Liliko Ogasawara

Personal information
- Born: May 21, 1972 (age 54) Englewood, New Jersey, United States

Sport
- Sport: Judo
- University team: San Jose State Spartans

Medal record
Representing United States
World Championships
| Silver medal – second place | 1993 Hamilton | Middleweight |
| Bronze medal – third place | 1995 Chiba | Middleweight |
Pan American Games
| Silver medal – second place | 1995 Mar del Plata | Middleweight |
| Bronze medal – third place | 1991 Havana | Middleweight |
Pan American Championships
| Gold medal – first place | 1988 Buenos Aires | Middleweight |
World Junior Championships
| Bronze medal – third place | 1990 Dijon | Middleweight |

= Liliko Ogasawara =

American judoka

Liliko Ogasawara (born May 21, 1972) is a former judoka who competed for the United States. She competed at the 1996 Summer Olympics.

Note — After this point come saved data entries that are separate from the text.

Lemma create_session_eq env client_id w :
  let sid := uuid4 env (log w) in
  create_session env client_id w
  = (Ok sid,
     {| mem := {| _store := <[sid := []]> (_store (mem w));
                  _quiz_answers := _quiz_answers (mem w) |};
        log := ((log w ++ [EvUuid4]) ++ [EvStore "create_session" sid])%list |}).
Proof. reflexivity. Qed.

Lemma get_messages_eq session_id w :
  get_messages session_id w
  = (Ok (turns (mem w) session_id), logged w (EvStore "get_messages" session_id)).
Proof.
  unfold get_messages, try_except, bind, emit, get_mem, ret, turns, logged.
  cbn [mem log]. now destruct (_store (mem w) !! session_id).
Qed.

Lemma get_quiz_answers_eq session_id w :
  get_quiz_answers session_id w
  = (Ok (default PNone (_quiz_answers (mem w) !! session_id)),
     logged w (EvStore "get_quiz_answers" session_id)).
Proof. reflexivity. Qed.

(** A turn built by [ChatMessage_dict] is appended to its session. *)
Lemma add_message_turn session_id role c timestamp w :
  let turn := PDict [("role", PStr role); ("content", PStr c);
                     ("timestamp", PInt timestamp)] in
  add_message session_id turn w
  = (Ok tt,
     {| mem := {| _store := <[session_id := (turns (mem w) session_id ++ [turn])%list]>
                              (_store (mem w));
                  _quiz_answers := _quiz_answers (mem w) |};
        log := (log w ++ [EvStore "add_message" session_id])%list |}).
Proof.
  cbv zeta. destruct w as [[st qa] l].
  unfold turns. cbn [mem _store _quiz_answers log].
  cbv beta iota zeta delta
    [add_message try_except bind emit get_mem set_turns put_mem raise ret lift
     mem log _store _quiz_answers fst snd].
  destruct (st !! session_id) as [ts|] eqn:Hs.
  - change (valid_message _) with true. cbv beta iota.
    rewrite Hs. reflexivity.
  - change (valid_message _) with true. cbv beta iota.
    rewrite lookup_insert_eq. cbn [default from_option id].
    rewrite insert_insert_eq. reflexivity.
Qed.

End StoreEquations.

(* ===================================================================== *)
(** ** Orchestrator and route: bad tool arguments *)
(* ===================================================================== *)

Section BadArguments.

Variable env : Env.





End BadArguments.

(* ===================================================================== *)
(** ** Route: a request without message *)
(* ===================================================================== *)

(** C9, what the code does.  A request without message (its message, taken
    from ['message'] or else from the last entry of ['messages'], is absent
    or empty, or cannot be read at all) is refused before anything else
    happens: the world is left exactly as it was, so there is no model call,
    no access to the session store and no change of state.  But the refusal
    does not reach the caller as the missing-message error: the 422 that the
    route raises for an absent or empty message is raised inside the [try]
    of the route, whose handler hands every exception on as a 500; the
    caller receives a 500 that quotes the 422, and a plain 500 when the
    message could not be read. *)
Theorem missing_message_is_rejected_first env data w :
  without_message data ->
  (exists detail, chat env data w = (Raise (HTTPException 500 detail), w)) /\
  (forall d message,
      data = PDict d ->
      resolve_message d = Ok message ->
      chat_body env data w
      = (Raise (HTTPException 422 missing_message_detail), w) /\
      chat env data w
      = (Raise (HTTPException 500
                  ("Error processing chat request: "
                   +:+ str_exn env (HTTPException 422 missing_message_detail))),
         w)) /\
  mem (after (chat env data) w) = mem w /\
  log (after (chat env data) w) = log w.
Proof.
  unfold without_message, request_message. intros Hnone.
  assert (Hbody : exists e, chat_body env data w = (Raise e, w) /\
                            forall d message,
                              data = PDict d -> resolve_message d = Ok message ->
                              e = HTTPException 422 missing_message_detail).
  { destruct data as [| | | | | |d];
      try (exists AttributeError; split; [reflexivity|discriminate]).
    destruct (resolve_message d) as [message|e] eqn:Hres.
    - exists (HTTPException 422 missing_message_detail). split; [|reflexivity].
      unfold chat_body. unfold bind at 1. unfold lift at 1. rewrite Hres.
      rewrite Hnone. reflexivity.
    - exists e. split.
      + unfold chat_body. unfold bind at 1. unfold lift at 1. now rewrite Hres.
      + intros d' message Hd Hr. injection Hd as <-. rewrite Hres in Hr.
        discriminate. }
  destruct Hbody as (e & Hbody & He).
  assert (Hchat : chat env data w
                  = (Raise (HTTPException 500
                              ("Error processing chat request: " +:+ str_exn env e)),
                     w)).
  { unfold chat, try_except. now rewrite Hbody. }
  split; [eexists; exact Hchat|]. split.
  - intros d message Hd Hres. rewrite <- (He d message Hd Hres).
    split; [exact Hbody|exact Hchat].
  - unfold after. rewrite Hchat. split; reflexivity.
Qed.

Lemma missing_message_is_rejected_first_witness :
  (without_message (PDict []) /\
   chat env_direct (PDict []) init_world
   = (Raise (HTTPException 500
               ("Error processing chat request: "
                +:+ str_exn env_direct
                      (HTTPException 422 missing_message_detail))),
      init_world)) /\
  (without_message (PDict [("messages", PList [PStr "hello"])]) /\
   exists detail,
     chat env_direct (PDict [("messages", PList [PStr "hello"])]) init_world
     = (Raise (HTTPException 500 detail), init_world)).
Proof.
  split; [split; [reflexivity|]|split; [exact I|]].
  - apply (proj2 (proj1 (proj2 (missing_message_is_rejected_first env_direct
                                  (PDict []) init_world eq_refl))
                    [] PNone eq_refl eq_refl)).
  - apply (proj1 (missing_message_is_rejected_first env_direct
                    (PDict [("messages", PList [PStr "hello"])]) init_world I)).
Defined.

Raised in Montvale, New Jersey, Ogasawara attended Pascack Hills High School, who became the first New Jersey girl to compete against boys in a high school wrestling interscholastic match, when she participated in four matches in 1989.

==Martial arts career==
She trained in judo from the age of three. She was placed in several national championships, winning over 10 golds in international competitions. She won silver in the 1993 World Judo Championships and bronze at the 1995 World Championships in Japan while living in San Jose, California, and attending San Jose State University. A hamstring injury stopped her from being able to fully train for Judo at the 1996 Summer Olympics, but she did compete in the 1996 Atlanta Olympic Games. She competed in the 66 kg division (146 lbs) and tied for 7th place on losing to Wang Xianbo of China.

==Author==
Nagayasu Ogasawara and Liliko Ogasawara were the authors of a Judo video series White to Black.

==Personal life==
She is the singer of Sessomorte.
She is a 5th degree blackbelt in Judo. She is a licensed clinical alcohol and drug counselor and licensed professional counselor in New Jersey.